The dentally phobic patients, who are reported upon here, also experienced generalised anxiety, mood disorder (depression) and suicidal ideation. Pohjola et al. and Locker et al., reported similar findings, ie that extreme dental anxiety was associated with a higher incidence of generalised anxiety and depressive states.39,40 Therefore, the hypothesis that postulates that dental phobia is a symptom of a wider psychological disorder, rather than a disease entity in its own right, is supported by the findings here and elsewhere.41

Moreover, since dentally phobic patients suffer other mental health symptoms, it may be the dentist who is the first to identify the patient in difficulty. Kani et al.'s findings would appear to support this supposition, since 15% of the dentally phobic patients had suicidal ideation with four having 'recent intent'. Thus they are correct in their insistence that we must be aware of this eventuality and the need for emergency referral pathways to general medical practitioners for immediate care.

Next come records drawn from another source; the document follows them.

Lemma drop_set {K} (a : gset nat) h (n : Net K) : handles_ok a n → handles_ok (a ∖ handle_set h) (drop_handle h n).
Proof.
  intros Ha. eapply handles_ok_eq; [|by apply handles_drop]. destruct h; [done|]. simpl. set_solver.
Qed.

Lemma set_fetch_with extra h p : ok_with extra p → handle_set h ⊆ extra → ok_with (extra ∖ handle_set h) (set_fetch h p).
Proof.
  intros (Hh & Hd & Ht) Hs. unfold ok_with, held in *. simpl. split_and!; [|set_solver..].
  eapply handles_ok_eq; [|by apply drop_set, Hh]. apply set_eq. intros i. destruct (decide (i ∈ handle_set h)); set_solver.
Qed.

Lemma set_transfer_fetch_with extra h p :
  ok_with extra p → handle_set h ⊆ extra → ok_with (extra ∖ handle_set h) (set_transfer_fetch h p).
Proof.
  intros (Hh & Hd & Ht) Hs. unfold ok_with, held in *. simpl. split_and!; [|set_solver..].
  eapply handles_ok_eq; [|by apply drop_set, Hh]. apply set_eq. intros i. destruct (decide (i ∈ handle_set h)); set_solver.
Qed.

Lemma set_fetch_none p : page_ok p → page_ok (set_fetch None p).
Proof. intros Hp. apply (set_fetch_with ∅ None) in Hp; [|done]. unfold page_ok. by rw difference_empty_L in Hp. Qed.
Lemma set_transfer_fetch_none p : page_ok p → page_ok (set_transfer_fetch None p).
Proof. intros Hp. apply (set_transfer_fetch_with ∅ None) in Hp; [|done]. unfold page_ok. by rw difference_empty_L in Hp. Qed.

Section Invariant.
Context `{ConsoleCodecs} (props : Props).
Implicit Types (p : Page).

Lemma start_call_with extra c method path payload p i p' :
  ok_with extra p → start_call props c method path payload p = Ok (i, p') →
  ok_with ({[i]} ∪ extra) p' ∧ i ∉ extra ∧ fetch p' = fetch p ∧ transfer_fetch p' = transfer_fetch p ∧ members p' = members p.
Proof.
  intros (Hh & Hd & Ht). unfold start_call. destruct (request_with _ _ _ _ _ _) as [r|]; [|done].
  cbn [start]. intros [= <- <-]. simpl. pose proof Hh as [Hh1 Hh2].
  assert (Hn : n_next (net p) ∉ extra ∪ held p) by (intros [k Hk]%Hh1; apply Hh2 in Hk; lia).
  split; [|set_solver]. unfold ok_with, held in *. simpl. split_and!; [|set_solver..].
  eapply handles_ok_eq; [|exact (handles_start _ (c, r) _ Hh)]. simpl. set_solver.
Qed.

Lemma store_fetch c method path payload p i p' :
  page_ok p → start_call props c method path payload p = Ok (i, p') → page_ok (set_fetch (Some i) p').
Proof.
  intros Hp Hs. apply (start_call_with ∅) in Hs as (Ho & _); [|done].
  apply (set_fetch_with _ (Some i)) in Ho; [|simpl; set_solver]. unfold page_ok.
  by replace (({[i]} ∪ ∅) ∖ handle_set (Some i)) with (∅ : gset nat) in Ho by (simpl; set_solver).
Qed.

The paper ends with describing the patient-centred and cost benefits of adopting a psychological approach to the treatment of dental phobia with regard to the reduced need for conscious sedation. Their work is supported by a recent pragmatic randomised trial which evaluated the effect of psychological therapies. Like Kani et al. in this paper, Fonagy et al.42 demonstrated a reduced need for psychiatric treatment and the potential longevity of psychological interventions upon improved mental health status.

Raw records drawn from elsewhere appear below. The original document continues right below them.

(** But deleting an application gives up the list that was asked for; when the deletion fails, the list
    stays that of the page before. *)
Theorem failed_delete_stale q i r name response e :
  fetch_task q = Some i → n_requests (net q) !! i = Some ((LoadCall, r), true) → (i < n_next (net q))%nat →
  api_handler unit_payload from_error show_number response = Failure e →
  ∃ q1 q2, dispatch (Delete name) q = Some q1 ∧ receive (n_next (net q)) response q1 = Some q2 ∧
    entries q2 = entries q ∧ paging_options q2 = paging_options q ∧ ∀ answer, receive i answer q2 = Some q2.
Proof.
  intros Hf Hr Hlt He. assert (∃ f, delete_request name = Ok f) as [f Hreq].
  { unfold delete_request. rw request_shape. cbn. eauto. }
  unfold dispatch. cbn [update mbind option_bind]. unfold begin. rw Hreq. cbn [start].
  set (q1 := set_task _ _). assert (Hj : n_requests (net q1) !! n_next (net q) = Some ((DeleteCall, f), true)).
  { unfold q1, set_task. cbn. rw Hf. cbn. rw lookup_alter_ne; [lia|]. apply lookup_insert_eq. }
  assert (Hi : n_requests (net q1) !! i = Some ((LoadCall, r), false)).
  { unfold q1, set_task. cbn. rw Hf. cbn. rw lookup_alter_eq lookup_insert_ne; [lia|]. by rw Hr. }
  exists q1, (effect [ErrorToast (mkNotification "Failed to delete" (error_description show_code e))] q1). split; [done|].
  split; [unfold receive, answered; rw Hj; cbn [fst on_answer]; by rw He|]. split; [done|]. split; [done|].
  intros answer. unfold receive, answered. cbn [net effect]. by rw Hi.
Qed.
End Index.
End AppIndex.

(** ** The page of an application, [apps/details/mod.rs] *)

Module AppDetails.
Inductive Call : Type := LoadCall | RoleCall | UpdateCall.
Inductive Section_ : Type := Overview | Integrations | Yaml | Debug | Administration.

Section Details.
Context {T : Type} `{ConsoleCodecs} (props : Props).
Context (from_app : string → result T string) (app_vec : T → result string string).
Context (to_yaml : T → option string) (from_yaml : string → result T string).

Inductive Msg : Type :=
| Load
| Reset_
| SetData (content : T)
| Error (err : ErrorNotification)
| SaveEditor
| SetAdmin (is_admin : bool)
| Delete.

Inductive Effect : Type := ErrorToast (n : ErrorNotification) | OpenDelete (name : string).

(** [Details]; the model of the editor is its text, which the user changes. *)
Record t := mk {
  fetch_task : option nat;
  fetch_role : option nat;
  content : option T;
  yaml : option string;
  is_admin : bool;
  effects : list Effect;
  net : Net (Call * FetchRequest);
}.

Definition create : t := mk None None None None false [] empty_net.

Definition set_task h (p : t) : t :=
  mk h (fetch_role p) (content p) (yaml p) (is_admin p) (effects p) (drop_handle (fetch_task p) (net p)).
Definition set_role h (p : t) : t :=
  mk (fetch_task p) h (content p) (yaml p) (is_admin p) (effects p) (drop_handle (fetch_role p) (net p)).
Definition set_net n (p : t) : t := mk (fetch_task p) (fetch_role p) (content p) (yaml p) (is_admin p) (effects p) n.
Definition set_content c y (p : t) : t := mk (fetch_task p) (fetch_role p) c y (is_admin p) (effects p) (net p).
Definition effect e (p : t) : t := mk (fetch_task p) (fetch_role p) (content p) (yaml p) (is_admin p) (effects p ++ [e]) (net p).

(** [reset] *)
Definition reset (p : t) : t :=
  set_content (content p) match content p with Some c => to_yaml c | None => None end p.

Definition load_request : result FetchRequest string :=
  request_with (p_backend props) "GET" (Dialog.app_path (p_name props)) [] Nothing [].
Definition role_request : result FetchRequest string :=
  request_with (p_backend props) "GET" (admin_path props "members") [] Nothing [].
Definition update_request (app : T) : result FetchRequest string :=
  request_with (p_backend props) "PUT" (Dialog.app_path (p_name props)) [] (JsonData (app_vec app)) [].
Definition update_yaml (text : string) : result FetchRequest string := let? app := from_yaml text in update_request app.

(** [load]: both requests, or none; the first is given up if the second cannot be made. *)
Definition load (p : t) : result (nat * nat * t) (string * t) :=
  match load_request with
  | Err e => Err (e, p)
  | Ok r =>
      let '(i, n) := start (LoadCall, r) (net p) in
      match role_request with
      | Err e => Err (e, set_net (drop_handle (Some i) n) p)
      | Ok r => let '(j, n) := start (RoleCall, r) n in Ok (i, j, set_net n p)
      end
  end.

Definition update (msg : Msg) (p : t) : t :=
  match msg with
  | Load =>
      match load p with
      | Ok (i, j, p) => set_role (Some j) (set_task (Some i) p)
      | Err (e, p) => effect (ErrorToast (mkNotification "Failed to load" e)) p
      end
  | SetData c => set_task None (reset (set_content (Some c) (yaml p) p))
  | Reset_ => reset p
  | SaveEditor =>
      match yaml p with
      | Some text =>
          match update_yaml text with
          | Ok r => let '(i, n) := start (UpdateCall, r) (net p) in set_task (Some i) (set_net n p)
          | Err e => effect (ErrorToast (mkNotification "Failed to update" e)) p
          end
      | None => p
      end
  | Error n => set_task None (effect (ErrorToast n) p)
  | SetAdmin b =>
      let p := set_role None p in
      mk (fetch_task p) (fetch_role p) (content p) (yaml p) b (effects p) (net p)
  | Delete => effect (OpenDelete (p_name props)) p
  end.

Definition on_answer (c : Call) (response : result (Z * string) string) : Msg :=
  let describe := error_description show_code in
  match c with
  | LoadCall =>
      match api_handler from_app from_error show_number response with
      | Success c _ => SetData c
      | Failure e => Error (mkNotification "Failed to load" (describe e))
      end
  | RoleCall =>
      match api_handler unit_payload from_error show_number response with
      | Success _ _ => SetAdmin true
      | Failure _ => SetAdmin false
      end
  | UpdateCall =>
      match api_handler unit_payload from_error show_number response with
      | Success _ _ => Load
      | Failure e => Error (mkNotification "Failed to update" (describe e))
      end
  end.

Definition receive (i : nat) (response : result (Z * string) string) (p : t) : t :=
  match answered i (λ k, on_answer k.1 response) (net p) with
  | [msg] => update msg p
  | _ => p
  end.

(** The tabs of [render_content]. *)
Definition tabs (p : t) : list Section_ :=
  [Overview; Integrations; Yaml; Debug]
  ++ if is_admin p && match fetch_role p with Some _ => false | None => true end then [Administration] else [].

(** The buttons of the editor. *)
Definition enabled (p : t) : bool := match fetch_task p with Some _ => false | None => true end.

(** The labels of [render_overview]. *)
Definition label_text (kv : string * string) : string := if is_empty kv.2 then kv.1 else kv.1 +:+ "=" +:+ kv.2.

(** Each handle is of a request that was made before. *)
Definition handles_old (p : t) : Prop :=
  ∀ i, fetch_task p = Some i ∨ fetch_role p = Some i → (i < n_next (net p))%nat.

Lemma load_waits p : handles_old p →
  ∃ q f g, update Load p = q ∧ fetch_task q = Some (n_next (net p)) ∧ fetch_role q = Some (S (n_next (net p))) ∧
    n_requests (net q) !! n_next (net p) = Some ((LoadCall, f), true) ∧ load_request = Ok f ∧
    n_requests (net q) !! S (n_next (net p)) = Some ((RoleCall, g), true) ∧ role_request = Ok g.
Proof.
  intros Ho. assert (∃ f, load_request = Ok f) as [f Hf] by (unfold load_request; rw request_shape; cbn; eauto).
  assert (∃ g, role_request = Ok g) as [g Hg] by (unfold role_request; rw request_shape; cbn; eauto).
  cbn [update]. unfold load. rw Hf Hg. cbn [start]. eexists _, f, g. split; [done|]. split; [done|]. split; [done|].
  assert (fetch_task p ≠ Some (n_next (net p)) ∧ fetch_role p ≠ Some (n_next (net p)) ∧
    fetch_task p ≠ Some (S (n_next (net p))) ∧ fetch_role p ≠ Some (S (n_next (net p)))) as (H1' & H2' & H3' & H4').
  { split_and!; intros Hi; first [pose proof (Ho _ (or_introl Hi))|pose proof (Ho _ (or_intror Hi))]; lia. }
  unfold set_role, set_task. cbn [net fetch_role fetch_task set_net].
  rewrite !drop_other //. cbn [n_requests n_next].
  split; [rewrite lookup_insert_ne; [lia|apply lookup_insert_eq]|]. split; [done|]. split; [apply lookup_insert_eq|done].
Qed.
End Details.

Kani et al.'s paper is, thus, essential reading for all of those interested in the care and management of people with dental anxiety. This work aids our understanding of people who present with dental phobia, provides a means by which we may differentiate dental phobia from dental anxiety and indicates a longevity of the effect of CBT for those who are dentally phobic.

Ruth Freeman

Professor of Dental Public Health Research

Co-Director, Dental Health Services Research Unit

University of Dundee

Author questions and answers

1. Why did you undertake this research?

We have known for a long time that psychological management of dental fear based on the principles of cognitive behavioural therapy has the potential to benefit patients as a complement to existing sedation services. We set up our own service in 2009 and since that time we have sought to provide training and guidance to other services interesting in using these techniques. However, we soon realised that when planning services locally, dental care providers wanted information which more formal research such as systematic reviews was unable to provide – namely that the service would work for the type of patients that they routinely saw in practice. We realised that while the effectiveness of CBT was established there was less information on its implementation in the UK setting. This manuscript sought to provide information on the characteristics of individuals who use our service and the issues that arise in terms of the concomitant psychological conditions to be found amongst individuals with dental phobia. We hope it will encourage the development of more CBT services.

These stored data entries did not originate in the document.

(* ===== verification/ConsoleExamples.v ===== *)
(** * The examples of the console

    [console-frontend/src/examples]: the command lines that are offered to be
    copied, for the data the user has entered, and [pages/apps/details/integrations.rs],
    the same for the integrations of an application; what a shell makes of them,
    and that the topics in them are those the endpoints and integrations know. *)

From S2P Require Import Prelude Json Versioning Auth Events Store Outbox Registry Management Kafka Commands MqttSession MqttInbox MqttIntegration TopicOperators Console ConsoleAdmin Services.
Import Console.Shell Services.Announced.

(** ** How a shell reads a line *)

Module Line.
Definition newline : ascii := "010"%char.
Definition blank (c : ascii) : bool := bool_decide (c = " "%char) || bool_decide (c = "009"%char).

(** Characters with a meaning of their own outside of quotes. *)
Definition line_special (c : ascii) : bool :=
  existsb (λ x, bool_decide (c = x)) ["010"; ";"; "|"; "&"; "<"; ">"; "("; ")"; "{"; "}"; "$"; "`"; "*"; "?"; "["; "]"; "#"; "~"; "!"]%char.

Definition put (cur : option string) (s : string) : option string := Some (default EmptyString cur +:+ s).

(** The words of a line, or [None] where there is more to it than words. *)
Fixpoint read_line (mode : Mode) (cur : option string) (s : string) : option (list string) :=
  match mode, s with
  | Bare, EmptyString => Some (option_list cur)
  | _, EmptyString => None
  | Bare, String c s =>
      if blank c then (λ l, option_list cur ++ l) <$> read_line Bare None s
      else if bool_decide (c = quote) then read_line Single (put cur EmptyString) s
      else if bool_decide (c = dquote) then read_line Double (put cur EmptyString) s
      else if bool_decide (c = backslash) then
        match s with
        | EmptyString => None
        | String d s => read_line Bare (if bool_decide (d = newline) then cur else put cur (one d)) s
        end
      else if line_special c then None
      else read_line Bare (put cur (one c)) s
  | Single, String c s => if bool_decide (c = quote) then read_line Bare cur s else read_line Single (put cur (one c)) s
  | Double, String c s =>
      if bool_decide (c = dquote) then read_line Bare cur s
      else if bool_decide (c = backslash) || bool_decide (c = "$"%char) || bool_decide (c = "`"%char) then None
      else read_line Double (put cur (one c)) s
  end.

2. What would you like to do next in this area to follow on from this work?

Some barriers to the broader dissemination of CBT for people with dental phobia seem to remain, eg there is a lack of training and a skilled workforce to deliver the techniques, so we have devised and run training course for interested people. We would like to look at evaluating how well those courses work in developing skills and increasing confidence. It would also be good to see if we can explore the economics of combining CBT with sedation in the management of phobic patients to determine the benefits for the health service.

At Guy's we have been able to increase access to sedation for phobic individuals with acute dental problems by moving patients from sedation services to primary care – we would like to know what the cost of this is in monetary terms. Finally, we feel there is a need for collaboration across all the centres delivering CBT for dental phobia across the country, sharing information and assessing the same outcomes.